# [Extracted data entries]
(** grants are first come, first served, and are not lost.  In any step, a waiter that was granted the semaphore
    keeps it until its call returns 0, even if a signal is pending or its time is over; a waiter in [down] never gives
    up; nobody overtakes a waiter in the queue; and an [up] with waiters grants the semaphore to the first. *)
Theorem semaphore_fifo s s' t state timeout u :
  reachable s -> step s s' -> tasks s !! t = Some (Sleeping state timeout u) ->
  (u = true -> tasks s' !! t = Some (Sleeping state timeout true) \/ tasks s' !! t = Some Holding) /\
  (state = TASK_UNINTERRUPTIBLE -> timeout = MAX_SCHEDULE_TIMEOUT -> u = false ->
     exists u', tasks s' !! t = Some (Sleeping state timeout u')) /\
  (forall pre post, wait_list (sem s) = pre ++ t :: post -> waits (tasks s') t ->
     exists pre' post', wait_list (sem s') = pre' ++ t :: post' /\ pre' `sublist_of` pre) /\
  (forall x l, wait_list (sem s) = x :: l -> up (sem s) = (Sem (count (sem s)) l, Some x)).
Proof.
  intros I%sem_reachable_inv H Ht. pose proof (step_sleeping s s' t state timeout u I H Ht) as Hsl.
  split; [| split; [| split]].
  - intros ->. destruct Hsl as [(u' & E & Hu)|(el & sig & sem' & o & _ & E & ->)]; [left; by rewrite E, (Hu eq_refl) |].
    right. unfold resume in E. simplify_eq. simpl. apply lookup_insert_eq.
  - intros -> -> ->. destruct Hsl as [(u' & E & _)|(el & sig & sem' & o & _ & E & ->)]; [eauto |].
    unfold resume, down_loop, schedule_timeout in E. rewrite Z.eqb_refl in E. simpl in E. simplify_eq. simpl.
    exists false. apply lookup_insert_eq.
  - intros pre post El Hw. destruct (step_queue s s' I H) as [E|[(x & E)|[(x & Hx & E)|(x & E & Hx)]]]; rewrite El in E.
    + exists pre, post. by rewrite E.
    + exists pre, (post ++ [x]). rewrite E. by rewrite <- app_assoc.
    + assert (t <> x) by (intros ->; done). exists (list_del x pre), (list_del x post). rewrite E. unfold list_del.
      rewrite filter_app, filter_cons_True by done. split; [done |]. apply sublist_filter.
    + destruct pre as [|y pre]; simplify_eq/=; [by destruct Hx |]. exists pre, post. split; [done |]. by apply sublist_cons.
  - intros x l E. unfold up, __up. by rewrite E.
Qed.

(** Task 7 releases the mutex; 8 gets it, and 9 is next. *)
Lemma semaphore_fifo_witness :
  exists s', step contended s' /\ (exists pre' post', wait_list (sem s') = pre' ++ 9 :: post' /\ pre' `sublist_of` [8]) /\
    wait_list (sem s') = [9].
Proof.
  eexists. split; [apply (step_up_holder contended 7); [reflexivity | reflexivity] |]. split; [| reflexivity].
  eapply (semaphore_fifo contended _ 9 TASK_UNINTERRUPTIBLE 50 false contended_reachable).
  - apply (step_up_holder contended 7); reflexivity.
  - reflexivity.
  - reflexivity.
  - exists TASK_UNINTERRUPTIBLE, 50. reflexivity.
Defined.

End Semaphore.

# [Task]
Your answer must be a copy of every line in the data above that holds the string "Some".

# [Answer]
  reachable s -> step s s' -> tasks s !! t = Some (Sleeping state timeout u) ->
  (u = true -> tasks s' !! t = Some (Sleeping state timeout true) \/ tasks s' !! t = Some Holding) /\
     exists u', tasks s' !! t = Some (Sleeping state timeout u')) /\
  (forall x l, wait_list (sem s) = x :: l -> up (sem s) = (Sem (count (sem s)) l, Some x)).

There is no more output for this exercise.